| Assignment |
Retype every record below exactly as it is written.

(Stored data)
- - - -

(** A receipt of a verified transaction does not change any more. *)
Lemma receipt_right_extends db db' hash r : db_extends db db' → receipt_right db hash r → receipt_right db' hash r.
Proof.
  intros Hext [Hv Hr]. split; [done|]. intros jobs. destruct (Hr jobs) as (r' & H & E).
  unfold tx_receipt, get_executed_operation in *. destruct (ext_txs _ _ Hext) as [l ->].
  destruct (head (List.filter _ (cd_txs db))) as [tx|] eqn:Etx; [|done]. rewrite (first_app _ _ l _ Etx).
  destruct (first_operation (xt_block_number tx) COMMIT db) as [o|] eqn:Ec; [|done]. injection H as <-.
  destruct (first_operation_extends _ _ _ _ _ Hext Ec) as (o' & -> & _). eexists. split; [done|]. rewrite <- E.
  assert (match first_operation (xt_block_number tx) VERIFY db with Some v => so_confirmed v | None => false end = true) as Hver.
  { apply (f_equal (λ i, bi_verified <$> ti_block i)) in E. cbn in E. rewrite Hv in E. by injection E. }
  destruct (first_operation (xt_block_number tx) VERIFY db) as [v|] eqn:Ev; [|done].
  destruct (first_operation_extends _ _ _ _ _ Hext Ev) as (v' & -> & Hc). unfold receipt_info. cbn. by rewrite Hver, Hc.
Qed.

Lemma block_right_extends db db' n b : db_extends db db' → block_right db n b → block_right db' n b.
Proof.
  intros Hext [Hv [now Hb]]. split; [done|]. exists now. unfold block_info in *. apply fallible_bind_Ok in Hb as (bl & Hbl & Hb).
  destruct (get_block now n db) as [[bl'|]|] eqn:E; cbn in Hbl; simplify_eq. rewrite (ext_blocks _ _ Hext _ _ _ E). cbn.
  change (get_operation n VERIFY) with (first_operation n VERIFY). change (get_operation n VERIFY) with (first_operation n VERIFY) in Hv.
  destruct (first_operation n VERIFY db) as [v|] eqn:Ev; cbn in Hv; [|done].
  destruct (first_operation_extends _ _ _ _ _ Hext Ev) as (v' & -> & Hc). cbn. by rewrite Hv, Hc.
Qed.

- - - -

| Reply to the exercise |
(** A receipt of a verified transaction does not change any more. *)
Lemma receipt_right_extends db db' hash r : db_extends db db' → receipt_right db hash r → receipt_right db' hash r.
Proof.
  intros Hext [Hv Hr]. split; [done|]. intros jobs. destruct (Hr jobs) as (r' & H & E).
  unfold tx_receipt, get_executed_operation in *. destruct (ext_txs _ _ Hext) as [l ->].
  destruct (head (List.filter _ (cd_txs db))) as [tx|] eqn:Etx; [|done]. rewrite (first_app _ _ l _ Etx).
  destruct (first_operation (xt_block_number tx) COMMIT db) as [o|] eqn:Ec; [|done]. injection H as <-.
  destruct (first_operation_extends _ _ _ _ _ Hext Ec) as (o' & -> & _). eexists. split; [done|]. rewrite <- E.
  assert (match first_operation (xt_block_number tx) VERIFY db with Some v => so_confirmed v | None => false end = true) as Hver.
  { apply (f_equal (λ i, bi_verified <$> ti_block i)) in E. cbn in E. rewrite Hv in E. by injection E. }
  destruct (first_operation (xt_block_number tx) VERIFY db) as [v|] eqn:Ev; [|done].
  destruct (first_operation_extends _ _ _ _ _ Hext Ev) as (v' & -> & Hc). unfold receipt_info. cbn. by rewrite Hver, Hc.
Qed.

Lemma block_right_extends db db' n b : db_extends db db' → block_right db n b → block_right db' n b.
Proof.
  intros Hext [Hv [now Hb]]. split; [done|]. exists now. unfold block_info in *. apply fallible_bind_Ok in Hb as (bl & Hbl & Hb).
  destruct (get_block now n db) as [[bl'|]|] eqn:E; cbn in Hbl; simplify_eq. rewrite (ext_blocks _ _ Hext _ _ _ E). cbn.
  change (get_operation n VERIFY) with (first_operation n VERIFY). change (get_operation n VERIFY) with (first_operation n VERIFY) in Hv.
  destruct (first_operation n VERIFY db) as [v|] eqn:Ev; cbn in Hv; [|done].
  destruct (first_operation_extends _ _ _ _ _ Hext Ev) as (v' & -> & Hc). cbn. by rewrite Hv, Hc.
Qed.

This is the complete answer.